The scramble to meet vaccine demand
As Americans focus their attention on the fallout from the Capitol siege and the debate over another presidential impeachment, the pandemic is reaching what only a few months ago was considered a nightmare scenario.
Yesterday’s death count — at least 4,406 people — set another daily record, and represents at least 1,597 more people than those killed in the Sept. 11 attacks. The U.S. death toll, already the highest in the world by a wide margin, is soaring toward 400,000 — only one month after the country crossed the 300,000 threshold.
From the beginning, the country’s coronavirus strategy relied heavily on quickly making a vaccine. Multiple candidates were developed in record time, and if given out quickly, could rein in the pandemic and save thousands of lives. But so far the rollout has been slow, and riddled with challenges.
After the federal government yesterday abruptly reversed course and cleared vaccinations for people over 65 and adults with certain medical conditions, states have been scrambling to meet a surge in demand for doses.
Local officials have struggled to set up phone and online sign-up systems. Many of the oldest Americans, who are most vulnerable to the disease, are encountering byzantine online registration sites, error messages and crashing servers. Appointments are snatched up as soon as they become available, and some in the highest priority group have only managed to book their shots weeks from now.
As of this morning, the federal government has delivered almost 30 million doses, and more than 10 million have been administered. The Trump administration originally said that 20 million Americans would be vaccinated by Jan. 1.
In Georgia, a man spoke to Atlanta’s Channel 2 Action News about how he had repeatedly called his county’s hotline to try to make an appointment for his mother.
“No one’s ever picking up,” Eric Moore said. “I promise you, I called 134 times.”
China put 22 million people on lockdown
It apparently started with a small outbreak at a village wedding party.
After a handful of coronavirus cases emerged this month in a province surrounding Beijing, the Chinese authorities locked down more than 17 million people in two cities, Shijiazhuang and Xingtai.
The new rules froze transportation and canceled weddings, funerals and a Communist Party conference. The government also ordered the testing of every resident there, which was wrapped up in a few days.
This week the restrictions were expanded to Langfang, a city on the edge of Beijing, and to some districts inside Beijing, the Chinese capital.

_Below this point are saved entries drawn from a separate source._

Lemma add_dest_run p k s bs : version_ok s -> pkt_at p s = Some k -> packet_ok k -> frame_in (hdr_size s) p bs k ->
  zlen bs <= CSP_BUFFER_SIZE + hdr_size s ->
  exists k' hz, csp_zmqhub_fixup_cspv1_add_dest_addr p s = Ret tt (put_pkt p k' s) /\ packet_ok k' /\
    frame_in hz p (zmq_head s (pkt_id k) ++ bs) k'.
Proof.
  intros Hv Hk Hok Hf Hlen. unfold csp_zmqhub_fixup_cspv1_add_dest_addr. rewrite (bind_ret _ _ _ (is_v1 s) s) by done.
  unfold zmq_head. rewrite (version_cases s Hv). unfold hdr_size in *. destruct (is_v2 s); simpl negb; cbv iota.
  { exists k, CSP_ID2_HEADER_SIZE. split; [|split; [done|exact Hf]]. unfold when. by rewrite (put_pkt_same _ _ _ Hk). }
  unfold CSP_ID1_HEADER_SIZE, CSP_BUFFER_SIZE in *. destruct Hf as [Hb Ho Hl Hm Hr]. destruct Hok as [Hm' Hpl].
  unfold when. rewrite (bind_ret _ _ _ _ _ (mod_pkt_at _ _ _ _ Hk)). set (k1 := set_frame_off _ k). pose proof (pkt_at_put p k1 _ s Hk) as K1.
  rewrite (bind_ret _ _ _ _ _ (get_pkt_at _ _ _ K1)). change (frame_buf k1) with (frame_buf k). rewrite Hb.
  destruct (mem_write_ok (pkt_mem k1) (CSP_PACKET_PADDING_BYTES + frame_off k1) [u8 (dst (pkt_id k1))]) as [m Hw];
    [simpl; rewrite Ho; unfold CSP_PACKET_PADDING_BYTES, CSP_BUFFER_SIZE, ZMQ_DEST_ADDR_SIZE_FIXUP_CSPV1 in *; simpl; lia..|].
  rewrite (bind_ret _ _ _ _ _ (write_mem_at _ _ _ _ _ _ K1 Hw)), put_pkt_put. pose proof (pkt_at_put p (set_pkt_mem m k1) _ s Hk) as K2.
  rewrite (mod_pkt_at _ _ _ _ K2), put_pkt_put. eexists _, 5. split; [reflexivity|]. pose proof (mem_write_length _ _ _ _ Hw) as Hml.
  split; [split; simpl; [by rewrite Hml|done]|]. simpl in Hw. rewrite Ho in Hw.
  split; simpl; try done.
  - rewrite Ho. reflexivity.
  - rewrite Hl. unfold ZMQ_DEST_ADDR_SIZE_FIXUP_CSPV1, u16. rewrite Z.mod_small; lia.
  - by rewrite Hml.
  - change (u8 (dst (pkt_id k)) :: bs) with ([u8 (dst (pkt_id k))] ++ bs).
    replace (Z.of_nat (S (length bs))) with (zlen [u8 (dst (pkt_id k))] + zlen bs) by (simpl; lia). apply mem_read_app.
    + change (CSP_PACKET_PADDING_BYTES - 5) with (CSP_PACKET_PADDING_BYTES + (- (4) - ZMQ_DEST_ADDR_SIZE_FIXUP_CSPV1)). by eapply mem_read_write.
    + rewrite (mem_read_write_after _ _ _ _ _ _ Hw) by (simpl; unfold CSP_PACKET_PADDING_BYTES, ZMQ_DEST_ADDR_SIZE_FIXUP_CSPV1; lia).
      exact Hr.
Qed.

Lemma wp_zmq_tx `{Drivers} T h s i via p from_me k data : Inv T (p :: h) s -> version_ok s -> pkt_at p s = Some k ->
  mem_read (pkt_mem k) CSP_PACKET_PADDING_BYTES (pkt_length k) = Some data ->
  wp (csp_zmqhub_tx i via p from_me) (fun r s' => r = CSP_ERR_NONE /\ Inv T h s' /\
    wire s' = WireBytes i 0 (zmq_msg s (pkt_id k) data) :: wire s) s.
Proof.
  intros HI Hv Hk Hdata. destruct (live_pkt s p) as (k' & Hk' & Hok); [eapply Inv_live_h; [exact HI|left]|].
  rewrite Hk in Hk'. apply (inj Some) in Hk' as <-. pose proof (mem_read_length _ _ _ _ Hdata) as Hdl. destruct Hok as [Hm Hpl].
  destruct (prepend_frame true p k s data Hk (conj Hm Hpl) Hdata) as (k1 & Hrun & Hok1 & Hc1 & Hf). pose proof (pkt_at_put p k1 k s Hk) as K1.
  pose proof (length_enc s true (pkt_id k)) as Hel.
  destruct (add_dest_run p k1 (put_pkt p k1 s) _ Hv K1 Hok1 Hf) as (k2 & hz & Hrun2 & Hok2 & Hf2).
  { change (hdr_size (put_pkt p k1 s)) with (hdr_size s). rewrite length_app. lia. }
  change (zmq_head (put_pkt p k1 s)) with (zmq_head s) in Hf2. rewrite (car_id _ _ _ Hc1) in Hf2. fold (zmq_msg s (pkt_id k) data) in Hf2.
  rewrite put_pkt_put in Hrun2. pose proof (pkt_at_put p k2 k s Hk) as K2. unfold csp_zmqhub_tx.
  apply wp_bind. unfold wp at 1. change (csp_id_prepend_fixup_cspv1 p s) with (prepend_any true p s). rewrite Hrun.
  apply wp_bind. unfold wp at 1. rewrite Hrun2. apply wp_bind. unfold wp at 1. rewrite (get_pkt_at _ _ _ K2).
  apply wp_bind. unfold wp at 1. rewrite (fr_len _ _ _ _ Hf2), (read_whole_frame p k2 _ _ _ K2 Hf2).
  apply wp_bind. unfold wp at 1, drv_send. set (s2 := set_wire _ _).
  assert (HI2 : Inv T (p :: h) s2).
  { assert (H1 : Inv T (p :: h) (put_pkt p k2 s)) by (apply Inv_put_pkt; [done|left|done]). destruct H1. by constructor. }
  apply wp_bind. eapply wp_conseq; [apply (wp_keeps wire); [by apply keeps_buffer_free|by apply (wp_free T h)]|]. cbv beta.
  intros [] s3 [H3 Hw]. apply wp_ret. split; [done|]. split; [done|]. exact Hw.
Qed.

(** One message at the subscriber.  The message must fit the packet. *)
Lemma wp_zmq_turn T h i s msg : Inv T h s -> valid_if T i -> version_ok s ->
  (forall m, msg = Some m -> zlen m <= CSP_BUFFER_SIZE + zmq_header_size s) ->
  wp (zmqhub_turn i msg) (fun _ s' => Inv T h s' /\ forall hd m, msg = Some (hd ++ m) -> length hd = length (zmq_head s csp_id_clear) ->
    hdr_size s <= zlen m -> (2 <= q_size (csp_buffers s))%nat -> (q_size (qfifo s) < q_cap (qfifo s))%nat ->
    queued i (carries (Id.dec s true (take (Z.to_nat (hdr_size s)) m)) (drop (Z.to_nat (hdr_size s)) m)) s') s.
Proof.
  intros HI Hi Hv Hfit. pose proof (hdr_size_bound s) as Hz. unfold zmqhub_turn. destruct msg as [m0|]; [|apply wp_ret; split; [done|discriminate]].
  specialize (Hfit m0 eq_refl). rewrite (zmq_header_hdr s csp_id_clear Hv) in Hfit. apply wp_bind, wp_gets. unfold id.
  rewrite (zmq_header_hdr s csp_id_clear Hv). destruct (Z.ltb_spec (zlen m0) (hdr_size s + zlen (zmq_head s csp_id_clear))) as [Hs|Hs].
  { apply wp_ret. split; [done|]. intros hd m [= ->] Hhd Hm. exfalso. rewrite length_app in Hs. lia. }
  apply wp_bind. eapply wp_conseq; [by apply wp_get_rx|]. cbv beta. intros r s1 ([Eq Ec] & Hnone & Hr).
  assert (Ev : is_v2 s1 = is_v2 s) by (unfold is_v2; by rewrite Ec). assert (Ev1 : is_v1 s1 = is_v1 s) by (unfold is_v1; by rewrite Ec).
  assert (Ehz : hdr_size s1 = hdr_size s) by (unfold hdr_size; by rewrite Ev).
  destruct r as [p|].
  2: { apply wp_ret. split; [done|]. intros hd m _ _ _ H2 _. by destruct (Hnone H2). }
  destruct Hr as [H1 (k & Hk & Hok)]. apply wp_bind. unfold csp_zmqhub_fixup_cspv1_del_dest_addr. apply wp_bind, wp_gets, wp_ret. rewrite Ev1.
  set (bs := if is_v1 s then drop _ m0 else m0).
  assert (Ebs : bs = drop (length (zmq_head s csp_id_clear)) m0) by (unfold bs, zmq_head; by destruct (is_v1 s)).
  assert (Hbl : zlen bs = zlen m0 - zlen (zmq_head s csp_id_clear)) by (rewrite Ebs, length_drop; lia). clearbody bs.
  apply wp_bind. unfold wp at 1. rewrite (setup_rx_at _ _ _ Hk), Ehz. fold (begun (hdr_size s) p k).
  set (s2 := put_pkt p (begun (hdr_size s) p k) s1).
  assert (HI2 : Inv T (p :: h) s2) by (apply Inv_put_pkt; [done|left|exact Hok]).
  assert (Hk2 : pkt_at p s2 = Some (begun (hdr_size s) p k)) by (by eapply pkt_at_put).
  assert (Ez2 : hdr_size s2 = hdr_size s) by exact Ehz.
  apply (wp_take_frame true p k s2 bs); [by rewrite Ez2|done|rewrite Ez2; lia|]. intros k3 Hok3 Hc. change (negb (0 =? 0)) with false. cbv iota.
  assert (HI4 : Inv T (p :: h) (put_pkt p k3 s2)) by (apply Inv_put_pkt; [done|left|done]).
  set (P := carries (Id.dec s true (take (Z.to_nat (hdr_size s)) bs)) (drop (Z.to_nat (hdr_size s)) bs)).
  assert (HP : P k3) by (rewrite Ez2 in Hc; unfold P, Id.dec in *; change (is_v2 s2) with (is_v2 s1) in Hc; by rewrite Ev in Hc).
  eapply wp_conseq; [apply (wp_queue T h _ i p false k3 P); [done|done|by eapply pkt_at_put]|]. cbv beta.
  intros [] s5 [H5 Hq]. split; [done|]. intros hd m [= ->] Hhd Hm H2 Hroom.
  rewrite <- Hhd, drop_app_length in Ebs. subst bs. apply Hq; [simpl; by rewrite Eq|exact HP].
Qed.

Lemma Inv_same_conf T h h' s s' : Inv T h s -> Inv T h' s' -> conf s' = conf s.
Proof. intros H H'. pose proof (inv_conf _ _ _ H) as E. pose proof (inv_conf _ _ _ H') as E'. rewrite <- E in E'. exact (f_equal cf_conf E'). Qed.

Lemma wp_zmq_task T h i msgs s : Inv T h s -> valid_if T i -> version_ok s ->
  Forall (fun msg => forall m, msg = Some m -> zlen m <= CSP_BUFFER_SIZE + zmq_header_size s) msgs ->
  wp (csp_zmqhub_task i msgs) (fun _ s' => Inv T h s') s.
Proof.
  intros HI Hi Hv Hf. revert s HI Hv Hf. induction msgs as [|m msgs IH]; intros s HI Hv Hf; [by apply wp_ret|].
  apply Forall_cons_iff in Hf as [Hm Hf]. simpl. apply wp_bind. eapply wp_conseq; [by apply (wp_zmq_turn T h)|]. cbv beta.
  intros [] s1 [H1 _]. pose proof (Inv_same_conf _ _ _ _ _ HI H1) as Ec. apply IH; [done| |].
  - unfold version_ok. by rewrite Ec.
  - unfold zmq_header_size in *. by rewrite Ec.
Qed.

They now apply to 22 million people, more than twice as many as the lockdown in Wuhan last January.
The move comes at a time when the Chinese economy was surging back after last year’s slump and when residents, many who felt like the pandemic was a thing of the past, were getting used to something close to normal life. China, a country of 1.4 billion people, has reported an average of 109 new cases a day over the past week. (For some perspective, the U.S. is averaging a quarter-million a day.)
Since the outbreak in Wuhan, Chinese authorities have created a playbook for outbreaks that includes sealing off neighborhoods, conducting widespread testing and quarantining large groups — measures that were seen as extraordinary when they were applied in Wuhan last year.

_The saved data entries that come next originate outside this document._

Lemma can2_tx_consumes T h s i via p from_me d : Inv T (p :: h) s -> valid_if T i -> can s !! i = Some (Some d) -> consumes (csp_can2_tx i via p from_me) p T h s.
Proof.
  intros HI Hi Hd. unfold csp_can2_tx. apply wp_bind. eapply wp_get_pkt; [done|left; left|]. intros k Hk [Hm Hl]. pose proof Hl as Hl'. unfold CSP_BUFFER_SIZE in Hl'.
  apply wp_bind. eapply wp_get_iface; [done|done|]. intros x Hx. destruct (_ =? _); [by apply consumes_queue|].
  apply wp_bind. unfold wp at 1, get_can. rewrite Hd. cbv zeta. apply wp_bind. eapply wp_conseq; [by eapply wp_mod_can|]. intros [] s1 [H1 E1].
  assert (K1 : pkt_at p s1 = Some k) by (by rewrite E1).
  apply wp_bind. eapply wp_read_mem; [exact H1|left; left|destruct (Z.leb_spec 4 (pkt_length k)); lia..|]. intros bs _.
  eapply can_frame_consumes; [done|done|exact K1|]. intros s2 H2 K2.
  eapply can2_more_consumes; [done|by split|done|exact K2|..]; destruct (Z.leb_spec 4 (pkt_length k)); lia.
Qed.

End CanTx.

(** ** The interfaces together *)

Section Links.
Context `{Drivers} `{I2cDriver}.

(** The transmit function of tag [k] for interface [i], when the interface has
    the data the function works on; adding the interface makes sure of it
    ([csp_kiss_add_interface], [csp_can_add_interface],
    [csp_i2c_add_interface], [csp_if_udp_init]). *)
Definition link_tx (k i : nat) (s : node) : option (nat -> Z -> nat -> bool -> M Z) :=
  if Nat.eqb k KISS_NEXTHOP then match mjoin (kiss s !! i) with Some _ => Some csp_kiss_tx | None => None end
  else if Nat.eqb k CAN1_NEXTHOP then match mjoin (can s !! i) with Some _ => Some csp_can1_tx | None => None end
  else if Nat.eqb k CAN2_NEXTHOP then match mjoin (can s !! i) with Some _ => Some csp_can2_tx | None => None end
  else if Nat.eqb k I2C_NEXTHOP then match d ← mjoin (i2c s !! i); i2c_tx_func d with Some _ => Some csp_i2c_tx | None => None end
  else if Nat.eqb k UDP_NEXTHOP then match mjoin (udp s !! i) with Some _ => Some csp_if_udp_tx | None => None end
  else if Nat.eqb k ZMQ_NEXTHOP then Some csp_zmqhub_tx
  else None.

Officials have appeared especially worried about Beijing, home of the Communist Party’s central leadership. After a taxi driver there tested positive over the weekend, the authorities tracked down 144 passengers for additional tests, according to The Global Times, a state tabloid. Now anyone getting in a taxi or car service in Beijing has to scan a QR code from their phone, allowing the government to quickly trace them.
What else we’re following
What you’re doing
I have adopted what I call my Jane Austen hour. In the spirit of the Victorian-era tradition of “morning correspondence,” each day I spend an hour writing emails or texts to friends and family, many of whom I haven’t been in touch with for years. I have reconnected with old college roommates, high school friends, long-lost cousins, and all sorts of acquaintances I had lost touch with. I just send a short note saying that I was thinking about them and hoping they were managing OK in these crazy times, and then I share a treasured memory about them. The resulting reconnection and renewed correspondence has been a great antidote to pandemic isolation.
— Shelley Hammond Hoffmire, Oxford, U.K.